**Input data**
Definition resolve {A} (a : A) : query A := fun s => (Some a, s).
Definition reject {A} : query A := fun s => (None, s).

Definition bind {A B} (m : query A) (k : A -> query B) : query B :=
  fun s =>
    match m s with
    | (Some a, s') => k a s'
    | (None, s') => (None, s')
    end.

(** [try { .. } catch (err) { respond }]. *)
Definition try_catch (m : query response) (handler : response)
  : S -> response * S :=
  fun s =>
    match m s with
    | (Some r, s') => (r, s')
    | (None, s') => (handler, s')
    end.
End Query.

Arguments resolve {S A} a.
Arguments reject {S A}.
Arguments bind {S A B} m k.
Arguments try_catch {S} m handler.

Notation "x <- m ;; k" := (bind m (fun x => k))
  (at level 61, m at next level, right associativity).

(* ================================================================== *)
(** * SQL fragments shared by both servers *)
(* ================================================================== *)

(** A text parameter as the driver sends it: [undefined] and [null] become
    SQL NULL, strings go as they are, booleans as [true]/[false]. *)
Definition prepare_value `{Platform} (v : property) : option string :=
  match v with
  | None | Some JNull => None
  | Some (JStr s) => Some s
  | Some (JBool b) => Some (if b then "true" else "false")
  | Some j => Some (driver_text j)
  end.

(** The store refuses a text parameter at its input, before the statement
    runs; NULL is no text and passes here. *)
Definition refused_text `{Platform} (v : option string) : bool :=
  match v with
  | Some s => negb (textin s)
  | None => false
  end.

Section OrderBy.
Variable A : Type.
Variable key : A -> option Z.
Lemma filter_filter {A} (p q : A -> bool) l :
  List.filter p (List.filter q l) = List.filter (fun x => q x && p x) l.
Proof.
  induction l as [|x l IH]; simpl; [done|]. destruct (q x); simpl; [|done].
  destruct (p x); by rewrite IH.
Qed.

Lemma NoDup_map_inj {A B} (f : A -> B) l x y :
  NoDup (map f l) -> x ∈ l -> y ∈ l -> f x = f y -> x = y.
Proof.
  induction l as [|a l IH]; intros Hnd Hx Hy E; [by apply elem_of_nil in Hx|].
  cbn [map] in Hnd. apply NoDup_cons in Hnd as [Hn Hd].
  apply elem_of_cons in Hx as [->|Hx], Hy as [->|Hy]; [done| | |auto].
  - destruct Hn. rewrite E. by apply list_elem_of_fmap_2.
  - destruct Hn. rewrite <- E. by apply list_elem_of_fmap_2.
Qed.

Lemma NoDup_map_filter {A B} (f : A -> B) (p : A -> bool) l :
  NoDup (map f l) -> NoDup (map f (List.filter p l)).
Proof.
  induction l as [|x l IH]; simpl; [done|]. intros [Hx Hl]%NoDup_cons.
  destruct (p x); simpl; [|auto]. constructor; [|auto]. intros Hin. apply Hx. revert Hin.
  rewrite !list_elem_of_In, !in_map_iff. intros (y & <- & Hy%filter_In). naive_solver.
Qed.

Lemma forall_in_iff {A} (P Q : A -> Prop) (l : list A) :
  (forall a, a ∈ l -> P a <-> Q a) -> (forall a, a ∈ l -> P a) <-> forall a, a ∈ l -> Q a.
Proof. intros H. split; intros H' a Ha; by apply H, H'. Qed.

Lemma filter_nil_iff {A} (p : A -> bool) l :
  List.filter p l = [] <-> forall a, a ∈ l -> p a = false.
Proof.
  induction l as [|a l IH]; cbn [List.filter]; [split; [by intros _ ? ?%elem_of_nil|done]|].
  rewrite list_forall_cons_iff, <- IH. destruct (p a); [by split; [|intros [? _]]|tauto].
Qed.

Lemma map_nil {A B} (f : A -> B) l : map f l = [] <-> l = [].
Proof. by destruct l. Qed.

Lemma concat_map_elem {A B} (f : A -> list B) l x :
  x ∈ concat (map f l) <-> exists a, a ∈ l /\ x ∈ f a.
Proof.
  induction l as [|a l IH]; cbn [map concat].
  - split; [by intros ?%elem_of_nil|by intros (a & ?%elem_of_nil & _)].
  - by rewrite elem_of_app, list_exists_cons_iff, IH.
Qed.

(** ** Calls that only read

    What a cache or client answers, an error replaced, and a loop that ends with the first
    error. *)
Definition answer {A} (r : A + goerror) : outcome A :=
  match r with inl a => Ok a | inr e => Err e end.
Definition wrapErr {A} (f : goerror -> goerror) (o : outcome A) : outcome A :=
  match o with Err e => Err (f e) | o => o end.

Fixpoint firstErr {A} (f : A -> outcome unit) (l : list A) : outcome unit :=
  match l with
  | [] => Ok tt
  | a :: l => _ ← f a; firstErr f l
  end.

Lemma obind_Ok {A B} (m : outcome A) (f : A -> outcome B) b :
  m ≫= f = Ok b <-> exists a, m = Ok a /\ f a = Ok b.
Proof. unfold mbind, outcome_bind. destruct m; naive_solver. Qed.

Lemma wrapErr_Ok {A} f (o : outcome A) a : wrapErr f o = Ok a <-> o = Ok a.
Proof. by destruct o. Qed.

Lemma firstErr_Ok {A} (f : A -> outcome unit) l :
  firstErr f l = Ok tt <-> forall a, a ∈ l -> f a = Ok tt.
Proof.
  induction l as [|a l IH]; cbn [firstErr].
  - split; [by intros _ a ?%elem_of_nil|done].
  - rewrite obind_Ok, list_forall_cons_iff, <- IH. split; [by intros ([] & -> & ->)|].
    intros [-> ->]. by exists tt.
Qed.

Lemma thenOk {A} (m : outcome unit) (k : outcome A) a :
  (_ ← m; k) = Ok a <-> m = Ok tt /\ k = Ok a.
Proof. rewrite obind_Ok. split; [by intros ([] & ? & ?)|]. intros [? ?]. by exists tt. Qed.

Lemma mapM_all_nil {A B} (f : A -> outcome (list B)) l :
  (exists ls, mapM f l = Ok ls /\ concat ls = []) <-> forall a, a ∈ l -> f a = Ok [].
Proof.
  induction l as [|a l IH]; cbn [mapM].
  { split; [by intros _ ? ?%elem_of_nil|]. by exists []. }
  rewrite list_forall_cons_iff, <- IH. split.
  - intros (ls & (x & Hx & (y & Hy & [= <-])%obind_Ok)%obind_Ok & Hc). cbn [concat] in Hc.
    apply app_eq_nil in Hc as [-> Hc]. eauto.
  - intros [Ha (ls & Hl & Hc)]. exists ([] :: ls). rewrite Ha. cbn [mbind outcome_bind].
    by rewrite Hl.
Qed.

(** ** Sorted strings: [sort.Strings], [slices.Sort] and [slices.Compact] *)

Definition sortStrings (l : list string) : list string := merge_sort String.le l.

Lemma sortStrings_perm l : sortStrings l ≡ₚ l.
Proof. apply merge_sort_Permutation. Qed.

(** The order in which a cache lists objects does not reach the sorted names. *)
#[export] Instance sortStrings_Proper : Proper ((≡ₚ) ==> (=)) sortStrings.
Proof.
  intros l1 l2 H. unfold sortStrings.
  apply (Sorted_unique String.le); [apply Sorted_merge_sort; apply _..|].
  by rewrite !merge_sort_Permutation.
Qed.

Lemma sortStrings_nil l : sortStrings l = [] <-> l = [].
Proof.
  pose proof (sortStrings_perm l) as H. split; intros E.
  - rewrite E in H. by apply Permutation_nil_l in H.
  - subst. done.
Qed.

(** Drops all but the first of a run of equal strings. *)
Fixpoint compact (l : list string) : list string :=
  match l with
  | [] => []
  | x :: l' =>
      match l' with
      | y :: _ => if String.eqb x y then compact l' else x :: compact l'
      | [] => [x]
      end
  end.

Lemma compact_cons x y l :
  compact (x :: y :: l) = if String.eqb x y then compact (y :: l) else x :: compact (y :: l).
Proof. done. Qed.

Lemma compact_elem x l : x ∈ compact l <-> x ∈ l.
Proof.
  induction l as [|y [|z l] IH]; [done..|]. rewrite compact_cons.
  destruct (String.eqb_spec y z) as [->|]; set_solver.
Qed.

Lemma compact_sorted_NoDup l : StronglySorted String.le l -> NoDup (compact l).
Proof.
  induction 1 as [|x l Hs IH Hx]; [constructor|].
  destruct l as [|y l]; [repeat constructor; set_solver|]. rewrite compact_cons.
  destruct (String.eqb_spec x y) as [->|Hne]; [done|]. constructor; [|done].
  rewrite compact_elem. intros Hin. apply StronglySorted_inv in Hs as [_ Hy].
  rewrite Forall_forall in Hx, Hy. apply Hne, (anti_symm String.le).
  - apply Hx. by left.
  - apply elem_of_cons in Hin as [->|Hin]; [reflexivity|by apply Hy].
Qed.
(* ===== verification/K8s.v ===== *)
(** The Kubernetes data the modelled code reads and writes: quantities and
    resource lists, object metadata, conditions with the accessors of
    [wrangler/pkg/condition], nodes, jobs and the pod templates of jobs.

    Timestamps are seconds ([Z]); [metav1.Time] pointers are options.
    [DeepCopy] is the identity here: values are immutable. *)

From S2P Require Import Prelude.

Local Open Scope Z_scope.

(** ** Quantities

    A [resource.Quantity] is an exact decimal with at most nine fractional
    digits: it is modelled by its value in units of 10^-9.  [Format], which
    only steers printing, is dropped; [Add] and [Sub] are exact (the code
    falls back to arbitrary precision on overflow of its int64 fast path). *)
Abbreviation Quantity := Z (only parsing).

Definition nano : Z := 1000000000.

(** [*resource.NewQuantity(n, _)] *)
Definition NewQuantity (n : Z) : Quantity := n * nano.
Definition Q_IsZero (q : Quantity) : bool := q =? 0.
Definition Q_Cmp (a b : Quantity) : Z :=
  match a ?= b with Lt => -1 | Eq => 0 | Gt => 1 end.
Definition Q_Equal (a b : Quantity) : bool := Q_Cmp a b =? 0.

(** [corev1.ResourceList] and [ResourceList.Name], which yields a zero quantity
    when the name is absent (and never a nil pointer). *)
Abbreviation ResourceList := (gomap Z) (only parsing).
Definition rl_Name (rl : ResourceList) (name : string) : Quantity :=
  default 0 (gm_get rl name).

Definition ResourceCPU : string := "cpu".
Definition ResourceMemory : string := "memory".
Definition ResourceStorage : string := "storage".
Definition ResourceLimitsCPU : string := "limits.cpu".
Definition ResourceLimitsMemory : string := "limits.memory".
Definition ResourceRequestsStorage : string := "requests.storage".

Definition rl_Cpu (rl : ResourceList) : Quantity := rl_Name rl ResourceCPU.
Definition rl_Memory (rl : ResourceList) : Quantity := rl_Name rl ResourceMemory.

Lemma Q_Cmp_lt a b : Q_Cmp a b = -1 <-> a < b.
Proof. unfold Q_Cmp. destruct (Z.compare_spec a b); split; intros; try done; lia. Qed.

Lemma Q_Cmp_gt a b : Q_Cmp a b = 1 <-> b < a.
Proof. unfold Q_Cmp. destruct (Z.compare_spec a b); split; intros; try done; lia. Qed.

Lemma Q_Equal_true a b : Q_Equal a b = true <-> a = b.
Proof.
  unfold Q_Equal, Q_Cmp.
  destruct (Z.compare_spec a b); split; intros; simpl in *; try done; lia.
Qed.

Lemma Q_Equal_false a b : Q_Equal a b = false <-> a <> b.
Proof. rewrite <- not_true_iff_false, Q_Equal_true. done. Qed.

Lemma Q_IsZero_true q : Q_IsZero q = true <-> q = 0.
Proof. apply Z.eqb_eq. Qed.

Lemma Q_IsZero_false q : Q_IsZero q = false <-> q <> 0.
Proof. apply Z.eqb_neq. Qed.

Lemma rl_Name_set rl k k' q :
  rl_Name (gm_set rl k q) k' = if decide (k = k') then q else rl_Name rl k'.
Proof. unfold rl_Name. rewrite gm_get_set. by case_decide. Qed.

(** ** Times

    [time.Format] and [time.Parse] with the layout RFC3339, on whole seconds:
    parsing inverts formatting. *)
Class Rfc3339 := {
  time_format : Z -> string;
  time_parse : string -> option Z;
  time_roundtrip : forall t, time_parse (time_format t) = Some t }.

(** ** Object metadata *)

Record OwnerReference := mkOwner {
  or_APIVersion : string; or_Kind : string; or_Name : string; or_UID : string }.

Record ObjectMeta := mkMeta {
  om_Name : string;
  om_GenerateName : string;
  om_Namespace : string;
  om_UID : string;
  om_Labels : gomap string;
  om_Annotations : gomap string;
  om_OwnerReferences : list OwnerReference;
  om_CreationTimestamp : Z;
  om_DeletionTimestamp : option Z }.

Definition set_Annotations (a : gomap string) (m : ObjectMeta) : ObjectMeta :=
  mkMeta (om_Name m) (om_GenerateName m) (om_Namespace m) (om_UID m) (om_Labels m) a
    (om_OwnerReferences m) (om_CreationTimestamp m) (om_DeletionTimestamp m).

Definition set_Labels (l : gomap string) (m : ObjectMeta) : ObjectMeta :=
  mkMeta (om_Name m) (om_GenerateName m) (om_Namespace m) (om_UID m) l (om_Annotations m)
    (om_OwnerReferences m) (om_CreationTimestamp m) (om_DeletionTimestamp m).

Definition meta0 (ns name : string) : ObjectMeta :=
  mkMeta name "" ns "" None None [] 0 None.

(** [pkg/util/meta.go] *)
Definition NamespacedName (namespace name : string) : string :=
  if String.eqb namespace "" then name else namespace +:+ "/" +:+ name.

Definition GetNamespacedName (m : ObjectMeta) : string :=
  NamespacedName (om_Namespace m) (om_Name m).

Definition HarvesterSystemNamespaceName : string := "harvester-system".

#[export] Instance OwnerReference_eq : EqDecision OwnerReference.
Proof. solve_decision. Defined.
#[export] Instance ObjectMeta_eq : EqDecision ObjectMeta.
Proof. solve_decision. Defined.

(** ** Conditions, as [github.com/rancher/wrangler/v3/pkg/condition] handles them *)

Definition ConditionTrue : string := "True".
Definition ConditionFalse : string := "False".
Definition ConditionUnknown : string := "Unknown".

Record Condition := mkCond {
  c_Type : string; c_Status : string; c_LastUpdateTime : string;
  c_Reason : string; c_Message : string }.

#[export] Instance Condition_eq : EqDecision Condition.
Proof. solve_decision. Defined.

Module Cond.
(** [findCond]: the first condition of that type. *)
Fixpoint findCond (cs : list Condition) (name : string) : option Condition :=
  match cs with
  | [] => None
  | c :: cs => if String.eqb (c_Type c) name then Some c else findCond cs name
  end.
Lemma replaceNode_names n l : map node_Name (replaceNode n l) = map node_Name l.
Proof.
  unfold replaceNode. rewrite map_map. apply map_ext. intros m.
  by destruct (String.eqb_spec (node_Name m) (node_Name n)).
Qed.

Lemma elem_of_replaceNode_new n l o :
  o ∈ l -> node_Name o = node_Name n -> n ∈ replaceNode n l.
Proof.
  intros Ho En. unfold replaceNode. apply list_elem_of_In, in_map_iff.
  exists o. split; [by rewrite En, String.eqb_refl|by apply list_elem_of_In].
Qed.

(** Node names are unique in the API server; at most one node is being promoted. *)
Definition oneRunning (l : list Node) : Prop :=
  NoDup (map node_Name l) /\
  forall m n, m ∈ l -> n ∈ l -> running m = true -> running n = true ->
    node_Name m = node_Name n.

Definition worldInv (w : World) : Prop := oneRunning (w_nodes w).

(** The ways a handler may change the nodes: not at all, or by one write that
    does not start a second promotion. *)
Definition goodWrite (l l' : list Node) : Prop :=
  l' = l \/ exists n, l' = replaceNode n l /\
    (running n = true ->
     (exists o, o ∈ l /\ node_Name o = node_Name n /\ running o = true) \/
     (forall o, o ∈ l -> running o = false)).

Lemma goodWrite_inv l l' : oneRunning l -> goodWrite l l' -> oneRunning l'.
Proof.
  intros [Hnd Hr] [->|(n & -> & Hn)]; [done|]. split; [by rewrite replaceNode_names|].
  intros m1 m2 Hm1%elem_of_replaceNode Hm2%elem_of_replaceNode Hr1 Hr2.
  destruct Hm1 as [(-> & _)|(H1 & N1)], Hm2 as [(-> & _)|(H2 & N2)]; [done| | |by auto].
  - destruct (Hn Hr1) as [(o & Ho & En & Hro)|Hno].
    + rewrite <- En. auto.
    + by rewrite Hno in Hr2.
  - destruct (Hn Hr2) as [(o & Ho & En & Hro)|Hno].
    + rewrite <- En. auto.
    + by rewrite Hno in Hr1.
Qed.

Lemma findNode_Some name l n : findNode name l = Some n -> n ∈ l /\ node_Name n = name.
Proof.
  intros H. apply List.find_some in H as [H1 H2]. apply String.eqb_eq in H2.
  by rewrite list_elem_of_In.
Qed.

Section Writes.
Context (E : Env).

Lemma nodes_Update_nodes n w :
  w_nodes (nodes_Update E n w).2 = w_nodes w \/
  w_nodes (nodes_Update E n w).2 = replaceNode n (w_nodes w).
Proof. unfold nodes_Update, apiWrite. destruct (env_nodeUpdate E n); simpl; auto. Qed.

Lemma createPromoteJob_nodes n w : w_nodes (createPromoteJob E n w).2 = w_nodes w.
Proof.
  unfold createPromoteJob, apiWrite, throw. destruct (env_image E); simpl; [|done].
  by destruct (env_jobCreate E _).
Qed.

(** The write of [setPromoteResult]: never a running status. *)
Lemma setPromoteResult_good job node s w :
  s <> PromoteStatusRunning ->
  goodWrite (w_nodes w) (w_nodes (setPromoteResult E job node s w).2).
Proof.
  intros Hs. unfold setPromoteResult, goodWrite. destruct (String.eqb _ s); [by left|].
  m_unfold. destruct (gm_store _ _ s) as [a|e|] eqn:Ea; simpl; [|by left|by left].
  apply gm_store_Ok in Ea as ->.
  set (n' := if String.eqb s PromoteStatusComplete then _ else _).
  assert (Hr : running n' = false).
  { unfold n'. pose proof (running_set_status node s) as H.
    apply String.eqb_neq in Hs. rewrite Hs in H.
    destruct (String.eqb s PromoteStatusComplete); exact H. }
  unfold nodes_Update, apiWrite. destruct (env_nodeUpdate E n'); simpl; [by left|].
  right. exists n'. split; [done|]. by rewrite Hr.
Qed.

(** The writes of [promote], when no promotion is running. *)
Lemma promote_good node w :
  (forall o, o ∈ w_nodes w -> running o = false) ->
  goodWrite (w_nodes w) (w_nodes (promote E node w).2).
Proof.
  intros Hno. unfold promote. m_unfold.
  assert (Hs : goodWrite (w_nodes w) (w_nodes (setPromoteStart E node w).2)).
  { unfold setPromoteStart. destruct (String.eqb _ _); [by left|]. m_unfold.
    destruct (gm_store _ _ _) as [a|e|] eqn:Ea; simpl; [|by left|by left].
    unfold nodes_Update, apiWrite. destruct (env_nodeUpdate E _); simpl; [by left|].
    right. eexists. split; [done|]. by right. }
  destruct (setPromoteStart E node w) as [[n|e|] w1] eqn:E1; simpl in *; try done.
  pose proof (createPromoteJob_nodes node w1) as Hc.
  destruct (createPromoteJob E node w1) as [[j|e|] w2]; simpl in *; by rewrite Hc.
Qed.

(** The object in hand is the stored one, or else its update is refused (with a conflict). *)
Definition currentOrRefused (n : Node) (w : World) : Prop :=
  n ∈ w_nodes w \/ forall n', node_Name n' = node_Name n -> env_nodeUpdate E n' <> None.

**Task to carry out**
Please give an exact copy of the lines above, beginning with the line containing "- destruct Hn. rewrite <- E." and running through the line containing "destruct (p x); simpl;", and of no other lines.

**Answer for the task**
  - destruct Hn. rewrite <- E. by apply list_elem_of_fmap_2.
Qed.

Lemma NoDup_map_filter {A B} (f : A -> B) (p : A -> bool) l :
  NoDup (map f l) -> NoDup (map f (List.filter p l)).
Proof.
  induction l as [|x l IH]; simpl; [done|]. intros [Hx Hl]%NoDup_cons.
  destruct (p x); simpl; [|auto]. constructor; [|auto]. intros Hin. apply Hx. revert Hin.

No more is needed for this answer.